Example 1: Assistive tech becomes mainstream tech
- Voice recognition and dictation? Started as an access tool. Now it’s baked into major EHRs and everyone uses it.
- Enlarged displays and adjustable contrast? Originally for visual impairments. Now it’s UX 101.
Tools built “for” disability often become tools that make everyone’s life easier. That’s not side noise; that’s how innovation works.
Example 2: Team-based care neutralizes a lot of old “essential” myths
The lone cowboy physician doing everything personally is mostly dead. You work in teams, with nurses, therapists, techs, pharmacists, and a ton of digital support.
That reality makes a lot of old “you must personally, physically do X or you can’t be in this specialty” rules look silly. The critical skill is: can you ensure the task gets done safely and that you understand the information it generates? Not: can your specific pair of hands perform every micro-step.
Example 3: Cognitive diversity is a feature, not a bug
Neurodivergent physicians notice patterns others miss. Physicians with chronic illness often catch subtle clues and build rapport faster with patients who are also sick. Deaf physicians can be phenomenal in Deaf communities where hearing clinicians flounder.
Homogenizing everyone under the banner of “no accommodations allowed” is not protecting the profession.

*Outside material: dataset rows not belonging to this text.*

Lemma motion_moved prev r a b r' : motion_component p prev r = Some (a, b, r') -> moved r r'.
Proof.
  unfold motion_component. destruct (read MOTION r) as [[code r1]|] eqn:E;
    cbn [mbind option_bind]; [|done].
  apply read_moved in E. unfold getBits. intros He.
  assert (r' = r1 \/ r' = advance r1 (forwardRSize p)) as Hr'.
  { destruct (nz code && negb (forwardF p =? 1)); simplify_eq; auto. }
  transitivity r1; [done|]. destruct Hr' as [-> | ->]; [done|by apply moved_advance].
Qed.

Lemma vectors_moved m r m' r' : decodeMotionVectors p m r = Some (m', r') -> moved r r'.
Proof.
  unfold decodeMotionVectors. destruct (macroblockMotFw m).
  - destruct (motion_component p (motionFwHPrev m) r) as [[[hp h] r1]|] eqn:E1;
      cbn [mbind option_bind]; [|done].
    destruct (motion_component p (motionFwVPrev m) r1) as [[[vp v] r2]|] eqn:E2;
      cbn [mbind option_bind]; [|done].
    intros. simplify_eq. apply motion_moved in E1, E2. by transitivity r1.
  - case_match; intros; by simplify_eq.
Qed.

Lemma support_zero : support 0 (replicate 64 0).
Proof.
  split; [done|]. intros z Hz Hne. destruct Hne. unfold aget.
  by rewrite lookup_replicate_2 by lia.
Qed.

Lemma decodeBlock_ok fuel block d d' :
  dec_ok d -> decodeBlock g im nm fuel block d = Some d' -> decoded d d'.
Proof.
  intros [Hr Hz] He. unfold decodeBlock in He.
  assert (exists m data n r, (if macroblockIntra (mb d) then
       '(v, r) ← decode_dc (if block <? 4 then DCT_DC_SIZE_LUMINANCE else DCT_DC_SIZE_CHROMINANCE)
                           (predictor_of (mb d) block) (rd d);
       Some (save_predictor (mb d) block v, aset (blockData d) 0 (shl v 8), 1, r)
     else Some (mb d, blockData d, 0, rd d)) = Some (m, data, n, r) /\
     moved (rd d) r /\ support n data /\ 0 <= n) as (m & data & n & r & E & Hm & Hs & Hn).
  { destruct (macroblockIntra (mb d)).
    - destruct (decode_dc _ _ (rd d)) as [[v r]|] eqn:E; cbn [mbind option_bind] in *; [|done].
      apply decode_dc_moved in E. eexists _, _, _, _. split; [done|]. split; [done|].
      split; [|lia]. rewrite Hz. change 1 with (0 + 1).
      apply (support_set 0); [apply support_zero|lia|lia|reflexivity].
    - eexists _, _, _, _. split; [done|]. rewrite Hz. split; [done|].
      split; [apply support_zero|lia]. }
  rewrite E in He. cbn [mbind option_bind] in He.
  pose proof (readable_moved _ _ Hr Hm) as Hr'.
  destruct (coefficients fuel _ _ _ n data r) as [[[n' data'] r']|] eqn:Ec;
    cbn [mbind option_bind] in He; [|done].
  apply coefficients_support in Ec as (Hs' & _ & Hn' & Hm'); [|done..].
  pose proof (place_block_redrawn g m block n' data' (cur d)) as Hre.
  pose proof (place_block_cleared g m block n' data' (cur d) Hs' Hn') as Hcl.
  destruct (place_block g m block n' data' (cur d)) as [c data'']. simplify_eq.
  split; [by transitivity r|]. done.
Qed.

Lemma decode_blocks_ok fuel n block mask cbp d d' :
  dec_ok d -> decode_blocks g im nm fuel n block mask cbp d = Some d' -> decoded d d'.
Proof.
  revert block mask d. induction n as [|n IH]; intros block mask d Hd He; cbn [decode_blocks] in He.
  { simplify_eq. destruct Hd as [? Hz]. done. }
  destruct (nz (Z.land cbp mask)); [|by apply IH in He].
  destruct (decodeBlock g im nm fuel block d) as [d1|] eqn:E; cbn [mbind option_bind] in He; [|done].
  apply decodeBlock_ok in E; [|done]. apply (decoded_trans _ d1); [done|].
  eapply IH; [|done]. by apply (decoded_ok d).
Qed.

It’s sanding off precisely the perspectives we need for a more complex, tech-heavy, patient-centered future.
| Category | Value |
|---|---|
| Lived experience empathy | 35 |
| Pattern recognition differences | 25 |
| Creative problem-solving | 20 |
| Adaptation to technology | 20 |
A Quick Reality Check on “Fairness”
The word “unfair” gets thrown around a lot. Let’s examine it.
What’s actually unfair?
- Forcing someone with dyslexia to read at the same speed as someone without dyslexia and then calling the gap “competence.”
- Expecting someone with a mobility impairment to sprint between distant exam rooms and penalizing them for being slower, even if their patient care is better.

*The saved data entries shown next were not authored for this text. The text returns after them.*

(* ===== verification/MpegCoefficients.v ===== *)
(** * The coefficients of a block survive encoding and decoding

    A block as an encoder writes it: the DC difference of an intra block, a code
    for each run of zeros and the level behind it, an escape for the pairs that
    have no code, and the end of the block; and the theorem that [decodeBlock]
    reads the block to its last bit and puts the inverse transform of exactly
    these coefficients into the picture. *)

From S2P Require Import Prelude JsArray MpegTables BitReader MpegBlock MpegDecoder MpegStream MpegPicture.

(** ** The encoder *)

(** A run of zeros and the level behind it. *)
Definition pair_ok (c : Z * Z) : Prop := 0 <= c.1 < 64 /\ c.2 <> 0 /\ -255 <= c.2 <= 255.

Definition pair_value (c : Z * Z) : Z := c.1 * 256 + Z.abs c.2.

(** The level of an escape: one byte, or two outside of -127 .. 127. *)
Definition enc_level (level : Z) : list bool :=
  if level <=? -128 then write 8 128 ++ write 8 (level + 256)
  else if level <? 0 then write 8 (level + 256)
  else if level <? 128 then write 8 level
  else write 8 0 ++ write 8 level.

(** In front of the first coefficient there is no end of block, so that [1]
    alone stands for a level of one there, and [11] everywhere else. *)
Definition enc_pair (n : Z) (c : Z * Z) : list bool :=
  if bool_decide (pair_value c ∈ DCT_COEFF_codes.*2) then
    code_of DCT_COEFF_codes (pair_value c) ++
    (if (pair_value c =? 1) && (0 <? n) then [true] else []) ++ [c.2 <? 0]
  else code_of DCT_COEFF_codes 65535 ++ write 6 c.1 ++ enc_level c.2.

Fixpoint enc_pairs (n : Z) (l : list (Z * Z)) : list bool :=
  match l with
  | [] => [true; false]
  | c :: l' => enc_pair n c ++ enc_pairs (n + c.1 + 1) l'
  end.

(** The position behind the last coefficient. *)
Fixpoint span (n : Z) (l : list (Z * Z)) : Z :=
  match l with
  | [] => n
  | c :: l' => span (n + c.1 + 1) l'
  end.

(** The level at position [i] of the zig-zag scan. *)
Fixpoint level_at (n : Z) (l : list (Z * Z)) (i : Z) : option Z :=
  match l with
  | [] => None
  | c :: l' => if i =? n + c.1 then Some c.2 else level_at (n + c.1 + 1) l' i
  end.

(** ** What a level stands for *)

Definition toward_odd (x : Z) : Z := if Z.even x then (if 0 <? x then x - 1 else x + 1) else x.

Definition reconstruct (intra : bool) (q m level : Z) : Z :=
  Z.max (-2048) (Z.min 2047
    (toward_odd ((2 * level + (if intra then 0 else Z.sgn level)) * q * m / 16))).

- Denying extra time on a written exam while happily giving a slow-typing student extra time to finish notes after clinic because “that’s just how it goes.”
“Same treatment” is not fairness when the starting points are different. That’s just laziness dressed up as rigor.
Fairness is: you and I are both judged on the same standard of competence, but we’re allowed different routes to demonstrate it when our bodies or brains process the environment differently.
That’s what accommodations are. Different routes to the same standard.
| Scenario | No Accommodation View | Accommodation Reality |
|---|---|---|
| Extra exam time | Unfair advantage | Removes speed bias unrelated to knowledge |
| Use of mobility device in clinic | Slowing team down | Enables safe, sustained participation |
| Screen reader for notes/exams | Cheating or shortcut | Alternative access to the same content |
| Modified call schedule | Getting out of hard work | Prevents health decompensation, burnout |
What You Should Actually Take Away
If you’ve skimmed everything else, stay for this part.
Accommodations do not mean you are less competent. They mean:
- The default environment was built around someone else’s body and brain.
- You’re refusing to let a poorly designed system mislabel your ability.
- You’re aligning your training with how you function best, which is exactly what you’d tell a patient to do.
Stop treating accommodations as a confession of weakness. They are a demand for accuracy.
And the data, the law, and actual patient outcomes all point in the same direction: properly granted accommodations preserve standards, not erode them.


| Category | Value |
|---|---|
| No Support | 40 |
| Limited Accommodations | 65 |
| Robust Accommodations | 90 |
Key points:
- Accommodations don’t manufacture competence; they remove irrelevant barriers so existing competence can show up on exams and in training.
- Data from education and medicine shows that when people with disabilities get appropriate accommodations, their performance and patient outcomes are comparable—not inferior—to peers.
- The real problem isn’t that accommodations lower standards; it’s that “standard conditions” were never neutral or fair in the first place.